Make Migraines Less Painful With These 3 Yogic Practices(2023)


1. Pranayama or deep yogic breathing

  • Sit in a comfortable posture.
  • Inhale and exhale deeply through your nostrils.
  • While inhaling, expand your chest and then your belly. While exhaling, contract your belly and then your chest.
  • Continue this exercise for 10 rounds.
  • Now focus on taking longer exhalations than inhalations. For example, if you inhale for 3 seconds, exhale for 6 seconds. (The ratio needs to be 1:2)
  • Practice this for 6 rounds.

2. Anuloma Viloma or alternate nostril breathing

  • Sit in a comfortable posture.
  • Rest your left hand on your left knee, with the tips of your thumb and index finger resting on your left knee (jnana mudra).
  • With your middle and ring finger of the right hand, touch a point between your eyebrows. With your right thumb, close off the right nostril.
  • Start by inhaling deeply through your left nostril. Use your right ring finger to block the left nostril and exhale through the right. Switch sides and repeat. This completes one round of Anuloma Viloma.
  • Continue this for five to six rounds. Make sure that exhalations are longer than inhalations.
Practice this yoga pose consistently to see the benefits. 
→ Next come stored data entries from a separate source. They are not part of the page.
Lemma append_all_spec h0 l0 ss h l s1 s2 n ptrs0 ptrs buf size :
  session I h0 l0 ss h l → s1 ∈ ss → s2 ∈ ss → s1 ≠ s2 → Forall is_u64 ptrs → is_u64 out_of_bounds →
  builder (h_mem h) s1 s2 n ptrs0 buf size → Z.of_nat (length (ptrs0 ++ ptrs)) <= n →
  session I h0 l0 ss (append_all h (block s1) ptrs) l ∧
  builder (h_mem (append_all h (block s1) ptrs)) s1 s2 n (ptrs0 ++ ptrs) buf size.
Proof.
  clear try_once.
  intros Sn O1 O2 O3 Hp Ho B Hn. revert h ptrs0 Sn B Hn.
  induction Hp as [|p ptrs Hp _ IH]; intros h ptrs0 Sn B Hn; [by rewrite app_nil_r|].
  destruct (builder_append_spec h0 l0 ss h l s1 s2 n ptrs0 buf size p Sn O1 O2 O3 Hp Ho B) as [Sn' B'].
  rewrite length_app in Hn. cbn [length] in Hn.
  destruct (Z.ltb_spec (Z.of_nat (length ptrs0)) n); [|lia].
  rewrite (cons_middle p ptrs0 ptrs), app_assoc. apply IH; [done|done|].
  rewrite !length_app. cbn [length]. lia.
Qed.

(** The room a builder for [strs] needs on the heap. *)
Definition builder_room (strs : list (list Z)) : Z :=
  32 + 29 + (align16 (8 * Z.of_nat (length strs)) + 29 + align16 (build_size strs)).

(** What a builder may be used for. *)
Record buildable h (l : list seg) (ptrs : list Z) (strs : list (list Z)) : Prop := {
  bl_inv : heap_inv h l;
  bl_count : 0 < Z.of_nat (length ptrs);
  bl_ptrs : Forall is_u64 ptrs;
  bl_texts : texts fuel (h_mem h) ptrs strs;
  bl_kept : texts_kept h l ptrs strs;
  bl_small : build_size strs < 2^31;
  bl_room : room (builder_room strs) l;
  bl_fuel : (search_fuel h <= fuel)%nat ∧ (length ptrs < fuel)%nat
}.

Lemma build_session h l ptrs strs :
  I h l → is_u64 out_of_bounds → buildable h l ptrs strs →
  ∃ h1 h2 l2 s1 s2 s3,
    new_FastStringBuilder tries fuel h (Z.of_nat (length ptrs)) = Done (block s1, h1) ∧
    FastStringBuilder_build tries fuel unable (append_all h1 (block s1) ptrs) (block s1) = Done (block s3, h2) ∧
    session I h l [s3; s2; s1] h2 l2 ∧ s1 ≠ s2 ∧ (s3 ∉ [s2; s1]) ∧
    builder (h_mem h2) s1 s2 (Z.of_nat (length ptrs)) ptrs (block s3) (build_size strs) ∧
    output (h_mem h2) s3 strs ∧
    (∀ x, F x → block s3 + Z.of_nat (length (concat strs)) <= x < seg_end s3 → rd8 (h_mem h2) x = 0) ∧
    spec_allocs [32; 8 * Z.of_nat (length ptrs); build_size strs] l = Some ([block s1; block s2; block s3], l2).
Proof using H0 Tracked0 try_once.
  intros Hc Ho [L1 L2 L3 L4 L5 L6 L7 L8]. pose proof (Forall2_length _ _ _ L4) as El.
  assert (0 < build_size strs) by (unfold build_size; lia).
  destruct (align16_spec (build_size strs) ltac:(lia)) as (A1 & A2 & _).
  destruct (new_spec h l (Z.of_nat (length ptrs)) (align16 (build_size strs)) Hc L1)
    as (h1 & l1 & s1 & s2 & E1 & Sn1 & H12 & B1 & R1 & Hsp); [unfold build_size in L6; lia|done| |lia|].
  { unfold builder_room in L7. by rewrite El. }
  assert (s1 ∈ [s2; s1] ∧ s2 ∈ [s2; s1]) as [I1 I2] by (rewrite !elem_of_cons; tauto).
  destruct (append_all_spec h l [s2; s1] h1 l1 s1 s2 _ [] ptrs 0 0 Sn1 I1 I2 H12 L3 Ho B1) as [Sn2 B2]; [done|].
  destruct (build_spec h l [s2; s1] _ l1 s1 s2 (Z.of_nat (length ptrs)) ptrs strs 0 Sn2)
    as (h2 & l2 & s3 & E2 & Sn3 & B3 & Ou & Hn & Hz & Esp); try done.
  { eapply texts_stable; [|exact L5|exact L4]. intros a Ha. exact (session_kept _ _ _ _ _ a Sn2 Ha). }
  exists h1, h2, l2, s1, s2, s3. split_and!; try done. by apply Hsp.
Qed.
End Correct.

(** A second [build] gives the old output back first. *)
Lemma rebuild_spec {W : Type} `{PageMapperLaws W} tries fuel unable (I : Heap W → list seg → Prop) h0 l0 ss h l s1 s2 s4 n ptrs strs size :
  (1 <= tries)%nat → session I h0 l0 ss h l → s1 ∈ ss ∧ s2 ∈ ss ∧ s1 ≠ s2 → s4 ∈ ss → s1 ≠ s4 → s2 ≠ s4 →
  Z.of_nat (length ptrs) = n → texts fuel (h_mem h) ptrs strs → texts_kept h0 l0 ptrs strs →
  build_size strs < 2^31 → room (align16 (build_size strs)) (spec_free (block s4) l) →
  (search_fuel h0 <= fuel)%nat ∧ (length ptrs < fuel)%nat →
  builder (h_mem h) s1 s2 n ptrs (block s4) size →
  ∃ h' l' s3, FastStringBuilder_build tries fuel unable h (block s1) = Done (block s3, h') ∧
    session untracked h0 l0 (s3 :: filter (λ u, u ≠ s4) ss) h' l' ∧
    builder (h_mem h') s1 s2 n ptrs (block s3) (build_size strs) ∧ output (h_mem h') s3 strs ∧
    s3 ∉ filter (λ u, u ≠ s4) ss.
Proof.
  intros try_once Sn (O1 & O2 & O3) O4 H14 H24 Hl Ht Hk Hs Hr Hf B. unfold FastStringBuilder_build.
  rewrite (full_size_spec _ _ _ _ _ _ _ _ _ B Hl Ht), bind_Done by lia.
  pose proof (session_in_use _ _ _ _ _ _ Sn O4) as U4. pose proof (session_inv _ _ _ _ _ Sn) as Hi.
  pose proof (block_on_heap _ _ _ Hi U4) as (D1 & _ & D3 & _).
  rewrite (bd_buf _ _ _ _ _ _ _ B). destruct (Z.eqb_spec (block s4) 0); [lia|]. cbn [negb].
  pose proof (free_released h l s4 Hi U4) as R. pose proof (session_release _ _ _ _ _ _ _ _ Sn O4 R) as Sn'.
  edestruct (fill_output_spec tries fuel unable untracked (λ _, False) try_once h0 l0 _ _ _ s1 s2 n ptrs strs Sn')
    as (h' & l' & s3 & E & S3 & B3 & Ou & Hn & _); try done.
  - split_and!; [by apply still_held..|done].
  - apply (texts_stable fuel h0 l0 (h_mem h)); [|exact Hk|exact Ht]. intros a Ha.
    transitivity (rd8 (h_mem h0) a); [exact (session_kept _ _ _ _ _ a Sn' Ha)|].
    symmetry. exact (session_kept _ _ _ _ _ a Sn Ha).
  - eapply builder_ext; [|exact B]. intros a [Ha|Ha].
    + by apply (rl_bytes _ _ _ _ _ R s1); [eapply session_in_use| |].
    + by apply (rl_bytes _ _ _ _ _ R s2); [eapply session_in_use| |].
  - exists h', l', s3. done.
Qed.

(** Freeing a null pointer where nothing is stored at its header. *)
Lemma sfree_null {W : Type} (h : Heap W) :
  (∀ a, a < 0 → rd8 (h_mem h) a = 0) → sfree h 0 0 = with_mem h (wr8 (h_mem h) (-1) 1).
Proof.
  intros Hz. assert (∀ m k a, (∀ x, x < -1 → rd8 m x = 0) → a + Z.of_nat k < 0 → rdN k m a = 0) as HrdN.
  { intros m k. induction k as [|k IH]; intros a Hm Ha; [done|]. rewrite rdN_S, Hm, IH by (done || lia). done. }
  unfold sfree, free, combineBackward, combineForward, SIZEOF_HDR, set_free. cbn [h_mem with_mem].
  change (0 - 29) with (-29). change (-29 + 28) with (-1).
  assert (∀ x, x < -1 → rd8 (wr8 (h_mem h) (-1) (Z.b2z true)) x = 0) as Hz'.
  { intros x Hx. rewrite rd8_wr8_ne by lia. apply Hz. lia. }
  set (m1 := wr8 _ _ _) in *.
  assert (hdr_next m1 (-29) = 0) as -> by (apply HrdN; [done|lia]).
  assert (hdr_last m1 (-29) = 0) as E by (apply HrdN; [done|lia]).
  cbn [Z.eqb h_mem with_mem]. by rewrite E.
Qed.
3. Bhramari or humming bee breath

  • Sit in a comfortable posture with your hands in jnana mudra gently placed on your knees.
  • Keep your back straight and eyes gently closed.
  • Inhale deeply and while exhaling try to produce a humming sound at the back of the throat–like focusing only on the ‘m’ part of ‘aum’.
  • Continue this for nine to 10 breaths.